[[ MATERIAL TO PROCESS open ]]

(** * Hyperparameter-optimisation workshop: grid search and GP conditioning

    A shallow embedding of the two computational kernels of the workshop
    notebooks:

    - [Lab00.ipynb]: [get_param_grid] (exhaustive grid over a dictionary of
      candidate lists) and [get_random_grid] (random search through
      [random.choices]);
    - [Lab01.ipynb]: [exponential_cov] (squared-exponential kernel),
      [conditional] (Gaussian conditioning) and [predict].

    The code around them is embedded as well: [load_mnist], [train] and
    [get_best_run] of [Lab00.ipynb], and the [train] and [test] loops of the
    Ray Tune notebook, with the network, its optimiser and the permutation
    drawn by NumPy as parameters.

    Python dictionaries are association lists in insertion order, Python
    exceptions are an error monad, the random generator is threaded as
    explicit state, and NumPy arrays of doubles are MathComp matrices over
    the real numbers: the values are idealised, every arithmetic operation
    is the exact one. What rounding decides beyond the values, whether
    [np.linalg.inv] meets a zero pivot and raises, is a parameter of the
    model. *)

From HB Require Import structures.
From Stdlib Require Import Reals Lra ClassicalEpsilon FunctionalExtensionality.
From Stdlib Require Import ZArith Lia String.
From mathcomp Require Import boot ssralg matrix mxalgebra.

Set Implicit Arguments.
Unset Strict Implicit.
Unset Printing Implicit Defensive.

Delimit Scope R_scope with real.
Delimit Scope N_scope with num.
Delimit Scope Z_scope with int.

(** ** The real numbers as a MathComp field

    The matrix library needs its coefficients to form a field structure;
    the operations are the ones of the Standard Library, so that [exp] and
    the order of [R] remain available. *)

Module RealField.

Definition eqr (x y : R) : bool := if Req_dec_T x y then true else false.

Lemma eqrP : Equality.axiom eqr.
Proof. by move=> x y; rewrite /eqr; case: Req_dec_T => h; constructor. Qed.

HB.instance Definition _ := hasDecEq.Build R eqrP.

[[ MATERIAL TO PROCESS closed ]]
[[ MATERIAL TO PROCESS open ]]

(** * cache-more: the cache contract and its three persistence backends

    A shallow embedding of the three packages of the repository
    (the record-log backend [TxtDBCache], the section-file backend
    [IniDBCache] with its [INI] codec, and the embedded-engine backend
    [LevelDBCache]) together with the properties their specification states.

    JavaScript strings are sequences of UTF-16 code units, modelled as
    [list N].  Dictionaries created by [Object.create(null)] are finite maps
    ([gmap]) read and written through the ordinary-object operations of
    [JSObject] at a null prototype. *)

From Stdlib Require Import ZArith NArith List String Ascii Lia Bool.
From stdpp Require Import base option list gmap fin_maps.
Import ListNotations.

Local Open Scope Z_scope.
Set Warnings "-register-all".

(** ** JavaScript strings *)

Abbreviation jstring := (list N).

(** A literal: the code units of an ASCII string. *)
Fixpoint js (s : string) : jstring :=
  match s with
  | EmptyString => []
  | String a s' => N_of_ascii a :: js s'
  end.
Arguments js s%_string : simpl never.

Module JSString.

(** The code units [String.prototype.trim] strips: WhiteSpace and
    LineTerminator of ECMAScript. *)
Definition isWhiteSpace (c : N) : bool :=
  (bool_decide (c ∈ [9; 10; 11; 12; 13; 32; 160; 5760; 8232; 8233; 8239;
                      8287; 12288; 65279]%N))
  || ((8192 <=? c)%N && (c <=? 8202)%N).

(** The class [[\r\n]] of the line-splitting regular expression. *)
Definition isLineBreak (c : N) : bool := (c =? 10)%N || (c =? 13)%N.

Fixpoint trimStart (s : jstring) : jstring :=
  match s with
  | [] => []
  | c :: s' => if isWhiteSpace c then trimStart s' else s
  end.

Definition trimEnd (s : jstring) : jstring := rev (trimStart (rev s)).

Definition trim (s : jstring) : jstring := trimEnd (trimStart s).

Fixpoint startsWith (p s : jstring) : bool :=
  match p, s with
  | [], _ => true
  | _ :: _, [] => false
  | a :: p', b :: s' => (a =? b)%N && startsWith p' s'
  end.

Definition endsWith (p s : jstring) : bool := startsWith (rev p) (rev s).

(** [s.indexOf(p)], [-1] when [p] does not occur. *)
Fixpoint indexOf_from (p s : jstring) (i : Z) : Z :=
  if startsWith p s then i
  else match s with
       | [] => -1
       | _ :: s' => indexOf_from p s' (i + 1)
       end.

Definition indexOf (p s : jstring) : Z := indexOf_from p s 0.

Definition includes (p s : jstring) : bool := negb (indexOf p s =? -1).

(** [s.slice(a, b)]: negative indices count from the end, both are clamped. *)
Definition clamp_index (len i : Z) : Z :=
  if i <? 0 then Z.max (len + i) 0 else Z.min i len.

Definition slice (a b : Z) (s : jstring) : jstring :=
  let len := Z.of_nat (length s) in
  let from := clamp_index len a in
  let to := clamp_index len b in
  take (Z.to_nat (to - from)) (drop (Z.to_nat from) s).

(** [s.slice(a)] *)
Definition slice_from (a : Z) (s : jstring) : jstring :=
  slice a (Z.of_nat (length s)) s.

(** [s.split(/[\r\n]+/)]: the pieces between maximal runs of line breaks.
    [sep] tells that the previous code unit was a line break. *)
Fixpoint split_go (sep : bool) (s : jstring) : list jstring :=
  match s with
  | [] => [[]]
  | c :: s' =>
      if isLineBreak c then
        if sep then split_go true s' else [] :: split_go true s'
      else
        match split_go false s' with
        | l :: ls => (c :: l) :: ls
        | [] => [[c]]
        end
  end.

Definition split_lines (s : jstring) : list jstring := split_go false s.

[[ MATERIAL TO PROCESS closed ]]
[[ MATERIAL TO PROCESS open ]]

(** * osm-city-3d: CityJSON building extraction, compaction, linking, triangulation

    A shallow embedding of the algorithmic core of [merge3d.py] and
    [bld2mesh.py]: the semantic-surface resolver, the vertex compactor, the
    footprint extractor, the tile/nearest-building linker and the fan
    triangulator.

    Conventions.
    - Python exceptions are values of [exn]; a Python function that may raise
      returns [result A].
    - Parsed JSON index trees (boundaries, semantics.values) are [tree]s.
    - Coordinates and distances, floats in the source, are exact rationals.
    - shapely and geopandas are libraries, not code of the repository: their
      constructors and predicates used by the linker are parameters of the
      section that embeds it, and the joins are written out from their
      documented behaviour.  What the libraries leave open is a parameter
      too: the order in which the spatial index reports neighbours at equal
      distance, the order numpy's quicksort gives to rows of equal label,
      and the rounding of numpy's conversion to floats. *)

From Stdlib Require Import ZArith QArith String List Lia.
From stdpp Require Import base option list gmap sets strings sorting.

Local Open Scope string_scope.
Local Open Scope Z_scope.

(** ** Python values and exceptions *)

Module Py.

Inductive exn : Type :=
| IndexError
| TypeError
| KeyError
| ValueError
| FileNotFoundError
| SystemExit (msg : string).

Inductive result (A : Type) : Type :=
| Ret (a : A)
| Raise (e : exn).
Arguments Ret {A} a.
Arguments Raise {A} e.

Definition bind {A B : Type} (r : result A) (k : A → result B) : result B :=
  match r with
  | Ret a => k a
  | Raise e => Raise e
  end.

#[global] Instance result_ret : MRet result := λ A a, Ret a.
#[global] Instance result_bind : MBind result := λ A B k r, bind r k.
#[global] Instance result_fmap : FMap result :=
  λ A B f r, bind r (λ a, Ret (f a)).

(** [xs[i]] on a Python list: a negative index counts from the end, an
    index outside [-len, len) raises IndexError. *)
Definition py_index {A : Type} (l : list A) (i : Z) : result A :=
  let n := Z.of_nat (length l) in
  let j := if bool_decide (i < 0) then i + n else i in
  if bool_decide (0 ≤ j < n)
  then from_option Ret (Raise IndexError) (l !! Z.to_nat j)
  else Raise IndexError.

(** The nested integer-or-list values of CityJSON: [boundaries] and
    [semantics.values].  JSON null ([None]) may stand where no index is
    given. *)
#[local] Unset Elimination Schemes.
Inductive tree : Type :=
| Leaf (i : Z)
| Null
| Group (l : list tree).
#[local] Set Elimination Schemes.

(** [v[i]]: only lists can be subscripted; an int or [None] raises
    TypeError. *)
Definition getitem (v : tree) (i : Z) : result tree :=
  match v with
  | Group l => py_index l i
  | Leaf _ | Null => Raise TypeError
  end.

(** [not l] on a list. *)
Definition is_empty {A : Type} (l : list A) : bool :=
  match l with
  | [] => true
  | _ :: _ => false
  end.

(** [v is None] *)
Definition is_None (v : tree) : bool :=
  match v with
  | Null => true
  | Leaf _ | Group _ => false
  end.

[[ MATERIAL TO PROCESS closed ]]

§ EXERCISE AIM
Word for word, restate the lines of the data above that fall between the line holding "explicit state, and" and the line holding "Unset Printing Implicit Defensive.", inclusive, and no other lines.

§ ANSWER BOX
    explicit state, and NumPy arrays of doubles are MathComp matrices over
    the real numbers: the values are idealised, every arithmetic operation
    is the exact one. What rounding decides beyond the values, whether
    [np.linalg.inv] meets a zero pivot and raises, is a parameter of the
    model. *)

From HB Require Import structures.
From Stdlib Require Import Reals Lra ClassicalEpsilon FunctionalExtensionality.
From Stdlib Require Import ZArith Lia String.
From mathcomp Require Import boot ssralg matrix mxalgebra.

Set Implicit Arguments.
Unset Strict Implicit.
Unset Printing Implicit Defensive.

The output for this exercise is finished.